Unless otherwise defined, all terms used herein including technical or scientific terms have the same meaning as commonly understood consistent with and after an understanding of the present disclosure. It will be further understood that terms, such as those defined in commonly-used dictionaries, should be interpreted as having a meaning that is consistent with their meaning in the context of the relevant art and the present disclosure, and will not be interpreted in an idealized or overly formal sense unless expressly so defined herein.
The examples may be implemented as various types of products, such as, for example, a personal computer (PC), a laptop computer, a tablet computer, a smartphone, a television (TV), a smart home appliance, an intelligent vehicle, a kiosk, and/or a wearable device. Hereinafter, examples will be described in detail with reference to the accompanying drawings. In the drawings, like reference numerals are used for like elements.
An artificial intelligence (AI) algorithm, including deep learning or the like, is characterized as providing input data 10 to an ANN and learning output data 30 through an operation such as a convolution. The ANN may be a computational architecture obtained by modeling. In the ANN, nodes may be connected to each other and collectively operate to process input data. Various types of neural networks may include, for example, a convolutional neural network (CNN), a recurrent neural network (RNN), a deep belief network (DBN), or a restricted Boltzmann machine (RBM), but are not limited thereto. In a feed-forward neural network, nodes may have links to other nodes. Such links may extend through the neural network in one direction, for example, in a forward direction. While the network may be referred to as an “artificial neural network”, such reference is not intended to impart any relatedness with respect to how the network computationally maps or thereby intuitively recognizes information and how a biological brain operates. I.e., the term “artificial neural network” is merely a term of art referring to the hardware-implemented network.
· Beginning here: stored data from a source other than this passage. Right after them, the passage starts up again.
Lemma load_Some m a n bs :
  load m a n = Some bs <->
  len bs = Z.max 0 n /\ forall k b, bs !! k = Some b -> m !! (a + Z.of_nat k) = Some (Some b).
Proof.
  unfold load. rewrite mapM_Some, Forall2_lookup. split.
  - intros H. assert (Hl : length bs = Z.to_nat n).
    { apply Nat.le_antisymm; apply Nat.nlt_ge; intros Hlt.
      - destruct (lookup_lt_is_Some_2 bs (Z.to_nat n) Hlt) as [b Hb]. specialize (H (Z.to_nat n)).
        rewrite Hb, lookup_seqZ_ge in H by lia. inversion H.
      - specialize (H (length bs)). rewrite (lookup_ge_None_2 bs), lookup_seqZ_lt in H by lia. inversion H. }
    split; [lia|]. intros k b Hb. specialize (H k). pose proof (lookup_lt_Some _ _ _ Hb).
    rewrite Hb, lookup_seqZ_lt in H by lia. inversion H as [x y E|]; subst.
    destruct (m !! _) as [[]|]; naive_solver.
  - intros [Hl H] k. destruct (bs !! k) as [b|] eqn:Hb.
    + pose proof (lookup_lt_Some _ _ _ Hb). rewrite lookup_seqZ_lt by lia. constructor. by rewrite (H _ _ Hb).
    + apply lookup_ge_None_1 in Hb. rewrite lookup_seqZ_ge by lia. constructor.
Qed.

Lemma load_length m a n bs : load m a n = Some bs -> 0 <= n -> len bs = n.
Proof. intros [-> _]%load_Some. lia. Qed.

Lemma readable_load m a n : readable m a n <-> exists bs, load m a n = Some bs.
Proof.
  split.
  - intros H. apply (mapM_is_Some (fun i => mjoin (m !! i))). apply Forall_forall. intros i Hi%elem_of_seqZ.
    destruct (H i Hi) as [b Hb]. exists b. cbn. by rewrite Hb.
  - intros [bs [Hl H]%load_Some] i Hi.
    destruct (lookup_lt_is_Some_2 bs (Z.to_nat (i - a))) as [b Hb]; [lia|].
    exists b. rewrite <- (H _ _ Hb). f_equal. lia.
Qed.

Lemma load_ext m m' a n : (forall i, a <= i < a + n -> m' !! i = m !! i) -> load m' a n = load m a n.
Proof.
  intros H. unfold load. apply Forall_mapM_ext, Forall_forall. intros i Hi%elem_of_seqZ. by rewrite H.
Qed.

Lemma load_empty m a n : n <= 0 -> load m a n = Some [].
Proof. intros. unfold load, seqZ. by replace (Z.to_nat n) with 0%nat by lia. Qed.

Lemma store_mapped m a bs m' :
  store m a bs = Some m' <-> mapped m a (len bs) /\ m' = map_seqZ a (Some <$> bs) ∪ m.
Proof.
  unfold store. case_bool_decide as E; rewrite Forall_forall in E; setoid_rewrite elem_of_seqZ in E; naive_solver.
Qed.

Lemma lookup_store m a bs m' i :
  store m a bs = Some m' ->
  m' !! i = if bool_decide (a <= i < a + len bs) then Some (bs !! Z.to_nat (i - a)) else m !! i.
Proof.
  intros [_ ->]%store_mapped. case_bool_decide as Hi.
  - apply lookup_union_Some_l, lookup_map_seqZ_Some. split; [lia|]. rewrite list_lookup_fmap.
    destruct (lookup_lt_is_Some_2 bs (Z.to_nat (i - a))) as [b ->]; [lia|done].
  - apply lookup_union_r, lookup_map_seqZ_None. rewrite length_fmap. lia.
Qed.

Lemma store_is_Some m a bs m' i : store m a bs = Some m' -> is_Some (m' !! i) <-> is_Some (m !! i).
Proof.
  intros H. rewrite (lookup_store _ _ _ _ _ H). case_bool_decide as Hi; [|done].
  apply store_mapped in H as [H _]. specialize (H i Hi). naive_solver.
Qed.

Lemma store_ok m a bs : mapped m a (len bs) -> exists m', store m a bs = Some m'.
Proof. intros H. eexists. by apply store_mapped. Qed.

Lemma load_store m a bs m' : store m a bs = Some m' -> load m' a (len bs) = Some bs.
Proof.
  intros H. apply load_Some. split; [lia|]. intros k b Hb. pose proof (lookup_lt_Some _ _ _ Hb).
  rewrite (lookup_store _ _ _ _ _ H), bool_decide_true by lia.
  by replace (Z.to_nat (a + Z.of_nat k - a)) with k by lia; rewrite Hb.
Qed.

Lemma load_store_separate m a bs m' b n :
  store m a bs = Some m' -> separate a (len bs) b n -> load m' b n = load m b n.
Proof.
  intros H Hs. apply load_ext. intros i Hi. rewrite (lookup_store _ _ _ _ _ H), bool_decide_false; [done|].
  unfold separate in Hs. lia.
Qed.

Lemma length_u64_le v : len (u64_le v) = 8.
Proof. unfold u64_le. by rewrite length_reverse, length_be_bytes. Qed.

Lemma cell_store m p v m' : store m p (u64_le v) = Some m' -> 0 <= v < 2 ^ 64 -> cell m' p = Some v.
Proof.
  intros H%load_store Hv. rewrite length_u64_le in H. unfold cell. rewrite H. cbn -[be_val be_bytes].
  unfold u64_le. by rewrite reverse_involutive, be_val_bytes_small by lia.
Qed.

Lemma lookup_map_region m a n i :
  0 <= n -> (forall i, a <= i < a + n -> m !! i = None) ->
  map_region m a n !! i = if bool_decide (a <= i < a + n) then Some None else m !! i.
Proof.
  intros Hn Hf. unfold map_region. case_bool_decide as Hi.
  - apply lookup_union_Some_l, lookup_map_seqZ_Some. split; [lia|]. apply lookup_replicate. split; [done|lia].
  - apply lookup_union_r, lookup_map_seqZ_None. rewrite length_replicate. lia.
Qed.

Lemma lookup_unmap_region m a n i :
  unmap_region m a n !! i = if bool_decide (a <= i < a + n) then None else m !! i.
Proof.
  unfold unmap_region. rewrite map_lookup_filter. case_bool_decide as Hi.
  - destruct (m !! i); [|done]. cbn. by rewrite option_guard_False by naive_solver.
  - destruct (m !! i); [|done]. cbn. by rewrite option_guard_True.
Qed.

(** ** The invariant, and what a call leaves intact *)

(** The registry knows exactly the live blocks, with their sizes; they are
    mapped and do not overlap, and whatever was given back had been zeroed. *)
Record sound (w : World) : Prop := {
  registry_is_live : registry w = live w;
  blocks_mapped a n : registry w !! a = Some n -> 0 < a /\ 0 < n <= ISIZE_MAX /\ mapped (mem w) a n;
  blocks_separate a n b k :
    registry w !! a = Some n -> registry w !! b = Some k -> a <> b -> separate a n b k;
  released_zeroed : Forall (Forall (eq (Some Byte.x00))) (released w);
}.

(** Memory in use stays in use, initialised memory stays initialised. *)
Record grows (w w' : World) : Prop := {
  grows_mapped i : is_Some (mem w !! i) -> is_Some (mem w' !! i);
  grows_readable i : is_Some (mjoin (mem w !! i)) -> is_Some (mjoin (mem w' !! i));
}.

#[global] Instance grows_preorder : PreOrder grows.
Proof. split; [by split|]. intros w1 w2 w3 [] []; split; eauto. Qed.

Lemma mapped_grows w w' a n : grows w w' -> mapped (mem w) a n -> mapped (mem w') a n.
Proof. intros [Hm _] H i Hi. by apply Hm, H. Qed.

Lemma readable_is_Some m a n : readable m a n <-> forall i, a <= i < a + n -> is_Some (mjoin (m !! i)).
Proof.
  split; intros H i Hi; specialize (H i Hi).
  - destruct H as [b ->]. by exists b.
  - destruct (m !! i) as [[b|]|]; [by exists b|by destruct H as [? ?]..].
Qed.

Lemma readable_grows w w' a n : grows w w' -> readable (mem w) a n -> readable (mem w') a n.
Proof. rewrite !readable_is_Some. intros [_ Hr] H i Hi. by apply Hr, H. Qed.

(** An output parameter, and an input buffer, that a call may be given. *)
Definition cell_ok (w : World) (p : Z) : Prop := p <> 0 -> p mod 8 = 0 /\ mapped (mem w) p 8.
Definition buf_ok (w : World) (p n : Z) : Prop := p <> 0 -> 0 <= n <= ISIZE_MAX /\ readable (mem w) p n.

Lemma cell_ok_grows w w' p : grows w w' -> cell_ok w p -> cell_ok w' p.
Proof. intros Hg H Hp. destruct (H Hp). eauto using mapped_grows. Qed.

Lemma buf_ok_grows w w' p n : grows w w' -> buf_ok w p n -> buf_ok w' p n.
Proof. intros Hg H Hp. destruct (H Hp). eauto using readable_grows. Qed.

(** Writing to mapped memory. *)
Lemma store_sound w p bs m : store (mem w) p bs = Some m -> sound w -> sound (set_mem w m) /\ grows w (set_mem w m).
Proof.
  intros Hm [H1 H2 H3 H4]. split.
  - split; [done| |done..]. intros a n Ha. destruct (H2 a n Ha) as (? & ? & Hmap). split_and!; [lia..|].
    intros i Hi. eapply store_is_Some, Hmap; done.
  - split; intros i Hi; cbn.
    + by eapply store_is_Some.
    + rewrite (lookup_store _ _ _ _ _ Hm). case_bool_decide as Hd; [|done]. cbn.
      apply lookup_lt_is_Some_2. lia.
Qed.

(** *** Outcomes that respect the contract *)

Definition error_code (c : Z) : Prop := 0 <= c < CITADEL_ERR_PANIC.

Definition keeps {A} (m : M A) (ok : A -> Prop) (w : World) : Prop :=
  let '(w', r) := m w in
  sound w' /\ grows w w' /\
  match r with Val a => ok a | Return c => error_code c | Unwind => True | Undefined => False end.

Lemma keeps_bind {A B} (m : M A) (f : A -> M B) ok ok' w :
  keeps m ok w -> (forall w' a, sound w' -> grows w w' -> ok a -> keeps (f a) ok' w') -> keeps (m ≫= f) ok' w.
Proof.
  unfold keeps, mbind, m_bind. intros H Hf. destruct (m w) as [w1 [a|c| |]]; destruct H as (Hs & Hg & H); try done.
  specialize (Hf w1 a Hs Hg H). destruct (f a w1) as [w2 r]. destruct Hf as (? & ? & ?).
  split; [done|]. split; [by etransitivity|done].
Qed.

Lemma keeps_ret {A} (a : A) ok w : sound w -> ok a -> keeps (mret a) ok w.
Proof. intros. by split. Qed.

Lemma keeps_return_if b c w : sound w -> error_code c -> keeps (return_if b c) (fun _ => b = false) w.
Proof. intros. unfold keeps, return_if. by destruct b. Qed.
The CNN 20 may be used to extract “features”, for example, a border, a line, and a color from the input data 10. The CNN 20 may include a plurality of layers. Each of the layers may receive data, process data input to a corresponding layer, and generate data that is to be output from the corresponding layer. Data output from a layer may be a feature map generated by performing a convolution operation of an image or a feature map that is input to the CNN 20 and weight values of one or more filters (e.g., the filters 110-1 to 110-n discussed below). Initial layers of the CNN 20 may operate to extract features of a relatively low level, for example, edges or gradients, from an input. Subsequent layers of the CNN 20 may extract gradually more complex features such as the eyes and nose in an image.
Referring to
The training device 100 may generate one or more trained neural networks 110 by repetitively training or learning a given initial neural network. The generating of the one or more trained neural networks 110 may refer to determining neural network parameters. In this case, the neural network parameters may include various types of data, such as input/output activations, weights, and biases that are input to and output from a neural network. When the neural network is repeatedly trained, the parameters of the neural network may be tuned to calculate a more accurate output for a given input.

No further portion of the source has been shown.